### Task
Using the records below, give again exactly the lines from the line that contains "From S2P Require Import Prelude Types Interfaces Rlp Trie" through the line that contains "en_Difficulty : Z;", both ends included, and only those.

........

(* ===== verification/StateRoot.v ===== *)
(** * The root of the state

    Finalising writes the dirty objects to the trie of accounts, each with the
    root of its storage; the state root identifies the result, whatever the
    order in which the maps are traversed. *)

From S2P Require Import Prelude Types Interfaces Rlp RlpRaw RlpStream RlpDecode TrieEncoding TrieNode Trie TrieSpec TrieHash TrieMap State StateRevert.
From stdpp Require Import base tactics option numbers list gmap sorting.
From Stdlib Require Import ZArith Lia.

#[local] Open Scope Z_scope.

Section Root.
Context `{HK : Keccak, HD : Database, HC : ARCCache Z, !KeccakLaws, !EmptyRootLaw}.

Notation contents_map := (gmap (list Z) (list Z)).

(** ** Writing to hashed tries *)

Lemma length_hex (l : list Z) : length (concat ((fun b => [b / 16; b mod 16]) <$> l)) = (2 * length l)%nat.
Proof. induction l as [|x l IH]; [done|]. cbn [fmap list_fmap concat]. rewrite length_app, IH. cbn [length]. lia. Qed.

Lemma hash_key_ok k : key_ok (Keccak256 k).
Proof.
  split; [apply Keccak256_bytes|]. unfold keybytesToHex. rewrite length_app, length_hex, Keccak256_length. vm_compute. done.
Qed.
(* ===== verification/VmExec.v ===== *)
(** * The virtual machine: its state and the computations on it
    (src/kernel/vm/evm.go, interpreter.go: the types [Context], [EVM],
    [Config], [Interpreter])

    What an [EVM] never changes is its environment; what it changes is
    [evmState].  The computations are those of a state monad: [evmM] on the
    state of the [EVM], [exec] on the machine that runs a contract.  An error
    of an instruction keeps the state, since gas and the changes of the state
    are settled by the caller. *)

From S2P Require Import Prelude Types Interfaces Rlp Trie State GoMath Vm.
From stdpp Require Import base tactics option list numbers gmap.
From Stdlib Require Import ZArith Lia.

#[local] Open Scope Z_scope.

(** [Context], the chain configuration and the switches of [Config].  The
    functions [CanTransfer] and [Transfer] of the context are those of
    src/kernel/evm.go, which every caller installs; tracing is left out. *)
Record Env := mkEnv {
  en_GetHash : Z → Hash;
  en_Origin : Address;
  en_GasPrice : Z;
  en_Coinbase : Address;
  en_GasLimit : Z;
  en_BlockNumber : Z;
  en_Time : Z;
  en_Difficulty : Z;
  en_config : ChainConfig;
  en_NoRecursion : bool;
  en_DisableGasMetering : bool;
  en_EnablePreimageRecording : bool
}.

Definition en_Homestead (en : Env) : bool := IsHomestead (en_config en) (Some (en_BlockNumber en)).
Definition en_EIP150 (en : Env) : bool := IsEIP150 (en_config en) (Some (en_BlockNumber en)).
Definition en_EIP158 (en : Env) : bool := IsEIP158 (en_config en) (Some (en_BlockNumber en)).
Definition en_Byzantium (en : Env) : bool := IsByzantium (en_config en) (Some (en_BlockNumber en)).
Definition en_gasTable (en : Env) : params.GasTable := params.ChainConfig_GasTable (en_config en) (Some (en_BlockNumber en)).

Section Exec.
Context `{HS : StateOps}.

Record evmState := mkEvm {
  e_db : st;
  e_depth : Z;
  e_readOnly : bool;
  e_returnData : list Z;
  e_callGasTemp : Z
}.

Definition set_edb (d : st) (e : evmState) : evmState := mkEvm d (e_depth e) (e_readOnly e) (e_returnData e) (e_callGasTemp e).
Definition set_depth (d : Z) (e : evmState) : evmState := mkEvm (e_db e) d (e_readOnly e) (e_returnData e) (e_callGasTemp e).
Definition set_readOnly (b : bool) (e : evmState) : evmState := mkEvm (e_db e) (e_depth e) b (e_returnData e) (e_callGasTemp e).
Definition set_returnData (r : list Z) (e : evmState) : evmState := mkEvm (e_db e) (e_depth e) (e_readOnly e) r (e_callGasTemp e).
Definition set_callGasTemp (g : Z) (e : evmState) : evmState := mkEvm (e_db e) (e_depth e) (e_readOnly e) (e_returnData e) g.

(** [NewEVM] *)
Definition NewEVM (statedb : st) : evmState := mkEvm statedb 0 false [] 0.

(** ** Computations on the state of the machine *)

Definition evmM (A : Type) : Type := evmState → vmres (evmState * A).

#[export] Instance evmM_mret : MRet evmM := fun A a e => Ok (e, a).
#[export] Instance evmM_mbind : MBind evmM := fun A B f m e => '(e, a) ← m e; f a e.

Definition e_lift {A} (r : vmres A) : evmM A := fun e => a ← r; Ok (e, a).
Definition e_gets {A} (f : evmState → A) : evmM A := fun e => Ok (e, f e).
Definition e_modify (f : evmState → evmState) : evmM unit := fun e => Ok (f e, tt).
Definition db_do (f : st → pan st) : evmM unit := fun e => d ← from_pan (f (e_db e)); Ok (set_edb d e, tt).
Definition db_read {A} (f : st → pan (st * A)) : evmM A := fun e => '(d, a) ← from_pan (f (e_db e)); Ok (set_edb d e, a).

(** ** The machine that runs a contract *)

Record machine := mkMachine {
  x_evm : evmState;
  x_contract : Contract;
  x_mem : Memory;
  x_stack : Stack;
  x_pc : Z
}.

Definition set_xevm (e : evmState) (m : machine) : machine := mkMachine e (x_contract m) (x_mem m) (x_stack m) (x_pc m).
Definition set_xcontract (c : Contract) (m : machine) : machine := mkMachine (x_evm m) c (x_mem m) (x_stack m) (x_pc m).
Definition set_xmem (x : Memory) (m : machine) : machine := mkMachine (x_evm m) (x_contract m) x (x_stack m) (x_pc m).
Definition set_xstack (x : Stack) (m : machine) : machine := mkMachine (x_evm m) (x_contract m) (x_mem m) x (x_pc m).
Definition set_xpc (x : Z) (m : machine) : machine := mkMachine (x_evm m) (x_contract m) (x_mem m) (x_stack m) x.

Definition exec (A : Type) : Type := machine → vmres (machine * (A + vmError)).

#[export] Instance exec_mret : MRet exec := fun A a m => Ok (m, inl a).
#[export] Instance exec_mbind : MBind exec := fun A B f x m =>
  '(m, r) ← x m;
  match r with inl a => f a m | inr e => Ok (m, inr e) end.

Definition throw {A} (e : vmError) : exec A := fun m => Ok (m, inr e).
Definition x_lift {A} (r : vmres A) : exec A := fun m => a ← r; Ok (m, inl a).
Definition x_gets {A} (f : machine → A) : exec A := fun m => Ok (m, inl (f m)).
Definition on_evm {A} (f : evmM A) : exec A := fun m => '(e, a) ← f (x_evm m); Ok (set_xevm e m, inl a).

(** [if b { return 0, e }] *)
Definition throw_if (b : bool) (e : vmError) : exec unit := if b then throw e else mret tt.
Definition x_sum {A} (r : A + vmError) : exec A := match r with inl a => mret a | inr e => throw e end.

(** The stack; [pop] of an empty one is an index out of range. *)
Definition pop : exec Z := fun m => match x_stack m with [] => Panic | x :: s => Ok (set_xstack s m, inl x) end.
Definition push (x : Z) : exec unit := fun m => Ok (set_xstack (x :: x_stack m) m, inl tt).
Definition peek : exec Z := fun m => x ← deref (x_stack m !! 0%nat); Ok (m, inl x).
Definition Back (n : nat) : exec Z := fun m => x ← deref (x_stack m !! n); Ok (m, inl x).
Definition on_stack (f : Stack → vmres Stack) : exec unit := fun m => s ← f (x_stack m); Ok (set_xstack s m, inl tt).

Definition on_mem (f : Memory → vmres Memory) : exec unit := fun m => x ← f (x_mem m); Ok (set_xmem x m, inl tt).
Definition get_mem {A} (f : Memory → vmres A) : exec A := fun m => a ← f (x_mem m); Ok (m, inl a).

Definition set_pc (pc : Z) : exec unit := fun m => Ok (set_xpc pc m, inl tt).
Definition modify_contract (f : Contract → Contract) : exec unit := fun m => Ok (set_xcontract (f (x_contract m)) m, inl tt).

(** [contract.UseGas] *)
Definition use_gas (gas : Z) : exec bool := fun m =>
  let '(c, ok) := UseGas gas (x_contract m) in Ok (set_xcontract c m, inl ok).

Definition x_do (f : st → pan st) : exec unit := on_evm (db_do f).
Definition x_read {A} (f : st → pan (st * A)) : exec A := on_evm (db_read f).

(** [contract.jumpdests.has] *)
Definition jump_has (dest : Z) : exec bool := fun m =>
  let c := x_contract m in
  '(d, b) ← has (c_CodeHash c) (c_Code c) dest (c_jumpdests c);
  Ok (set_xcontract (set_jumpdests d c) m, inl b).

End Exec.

........

### Answer to this task
From S2P Require Import Prelude Types Interfaces Rlp Trie State GoMath Vm.
From stdpp Require Import base tactics option list numbers gmap.
From Stdlib Require Import ZArith Lia.

#[local] Open Scope Z_scope.

(** [Context], the chain configuration and the switches of [Config].  The
    functions [CanTransfer] and [Transfer] of the context are those of
    src/kernel/evm.go, which every caller installs; tracing is left out. *)
Record Env := mkEnv {
  en_GetHash : Z → Hash;
  en_Origin : Address;
  en_GasPrice : Z;
  en_Coinbase : Address;
  en_GasLimit : Z;
  en_BlockNumber : Z;
  en_Time : Z;
  en_Difficulty : Z;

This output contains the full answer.